According to the Commission, between 2001 and 2003 senior executives at the firm “repeatedly overstated earnings and hid losses in order to deceive investors and create the appearance of achieving earnings goals” and then, when they could no longer hide the fact that targets were being missed, “actively misled” investors and analysts about the reasons behind the poor performance.

In one example, the SEC alleges that, in October 2003, the firm and certain executives claimed that an accident with a truck containing Biovail products was partly responsible for the company failing meet its third-quarter earnings guidance when, in fact, the accident had no effect whatsoever.
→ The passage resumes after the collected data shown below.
Lemma py_slice_inside (start stop : Z) :
  0 <= start -> start <= stop -> stop <= len document ->
  py_slice document start stop
  = take (Z.to_nat (stop - start)) (drop (Z.to_nat start) document).
Proof using Type.
  intros H0 H1 H2. unfold py_slice, adjust_index.
  destruct (start <? 0) eqn:E1; [lia|].
  destruct (stop <? 0) eqn:E2; [lia|].
  rewrite !Z.min_l by lia.
  destruct (start <? stop) eqn:E3; [reflexivity|].
  replace (stop - start) with 0 by lia. reflexivity.
Qed.

(** One iteration from a position inside the document moves the position
    strictly forward and keeps it inside. *)
Lemma loop_body_advances (st : loop_state) :
  0 <= fst st -> loop_cond document st = true ->
  fst st < fst (loop_body document L st) <= len document.
Proof using L_pos.
  unfold loop_cond, loop_body. cbn [fst]. intros H0 Hc.
  apply Z.ltb_lt in Hc. lia.
Qed.

Lemma well_sized_cons (c : pystr) (cs : list pystr) :
  len c = L -> well_sized L cs -> well_sized L (c :: cs).
Proof using L_pos.
  intros Hc Hcs. destruct cs as [|c' cs]; cbn; [lia|]. split; assumption.
Qed.

(** The loop, started anywhere inside the document with enough fuel,
    returns the accumulated chunks followed by a well-sized partition of
    the rest of the document. *)
Lemma chunk_loop_spec (fuel : nat) :
  forall (start : Z) (acc : list pystr),
    0 <= start <= len document ->
    len document - start < Z.of_nat fuel ->
    exists cs,
      chunk_loop fuel document L (start, acc) = Some (acc ++ cs)
      /\ concat cs = drop (Z.to_nat start) document
      /\ well_sized L cs
      /\ (start = len document -> cs = []).
Proof using L_pos.
  induction fuel as [|fuel IH]; intros start acc Hs Hf; [lia|].
  cbn [chunk_loop]. unfold loop_cond. cbn [fst snd].
  destruct (start <? len document) eqn:Hc.
  - apply Z.ltb_lt in Hc.
    unfold loop_body. cbn [fst snd].
    set (e := Z.min (start + L) (len document)).
    assert (He : start < e <= len document) by (unfold e; lia).
    destruct (IH e (acc ++ [py_slice document start e])) as (cs & Hrun & Hcat & Hws & Hend);
      [lia | lia |].
    exists (py_slice document start e :: cs).
    rewrite Hrun, <- app_assoc. cbn [app].
    rewrite py_slice_inside by lia.
    set (d := drop (Z.to_nat start) document) in *.
    assert (Hd : length d = Z.to_nat (len document - start)).
    { unfold d, len. rewrite length_drop. lia. }
    split; [reflexivity|]. split; [|split].
    + cbn [concat]. rewrite Hcat.
      replace (Z.to_nat e) with (Z.to_nat start + Z.to_nat (e - start))%nat by lia.
      rewrite <- drop_drop. fold d. apply take_drop.
    + assert (Hl : len (take (Z.to_nat (e - start)) d) = e - start).
      { unfold len. rewrite length_take. lia. }
      destruct (Z.eq_dec e (len document)) as [Heq|Hne].
      * rewrite (Hend Heq). cbn. rewrite Hl. unfold e in *. lia.
      * apply well_sized_cons; [|exact Hws]. rewrite Hl. unfold e in *. lia.
    + lia.
  - apply Z.ltb_ge in Hc. exists []. rewrite app_nil_r.
    assert (start = len document) by lia. subst start.
    split; [reflexivity|]. split; [|split; [exact I|reflexivity]].
    unfold len. rewrite Nat2Z.id. rewrite drop_all. reflexivity.
Qed.
(* ===== verification/_CoqProject ===== *)
-Q . S2P
Prelude.v
Uint256.v
Bitwise256.v
Limbs.v
Arith256.v
Division256.v
ModArith.v
Primes.v
AffineCurve.v
Keccak.v
Secp256k1.v
SecpField.v
SecpCurve.v
SecpSpec.v
Hashes.v
HashSpec.v
Bn254.v
BnTower.v
BnCurve.v
BnPairing.v
Bls12.v
BlsSpec.v
Mpt.v
Frame.v
Stepper.v
StepperSpec.v
StepperRefine.v
StateTrie.v
StateTrieSpec.v
Trie.v
TrieSpec.v
StateRoot.v
StateRootSpec.v
RlpFacts.v
StorageProof.v
StorageProofSpec.v
BlockTypes.v
GasMath.v
Mempool.v
MempoolSpec.v
SeqQueues.v
Retryable.v
BatchRlp.v
BatchSpec.v
TxRlp.v
TxDecode.v
TxDecodeSpec.v
TxDecodeTyped.v
CallContext.v
CallEnv.v
HostSpec.v
CallSpec.v
Precompiles.v
PrecompileSpec.v
ReceiptTrie.v
ReceiptSpec.v
BlockProcessor.v
Sequencer.v
BlockSpec.v
SequencerSpec.v
BlockProps.v
EvmProps.v
StateProps.v
SeqProps.v
CryptoProps.v
TxProps.v
NodeProps.v
PrecompileProps.v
“We allege that Biovail and senior executives engaged in a pattern of systemic, chronic fraud that impacted its public filings of quarterly and annual reports over the course of four years,” explained Mark K Schonfeld, Director of the SEC's New York Regional Office, and in order to conceal this fraudulent activity, the company’s senior officers “intentionally misled” both auditors and investors, “showing their complete disregard for their responsibilities to shareholders”, he added.

$10 million settlement
In order to settle the claims, Biovail says it has agreed to pay a penalty of $10 million “without admitting or denying the allegations”, but this does not include those relating to former chief executive Eugene Melnyk, former chief financial officer Brian Crombie, current CFO Kenneth Howling, and current vice president and controller John Miszuk, who are all still facing charges.

The Commission said it wants these four executives to pay civil fines, pay back any ill-gotten profits, and be banned from serving as officers or directors of any public company in future.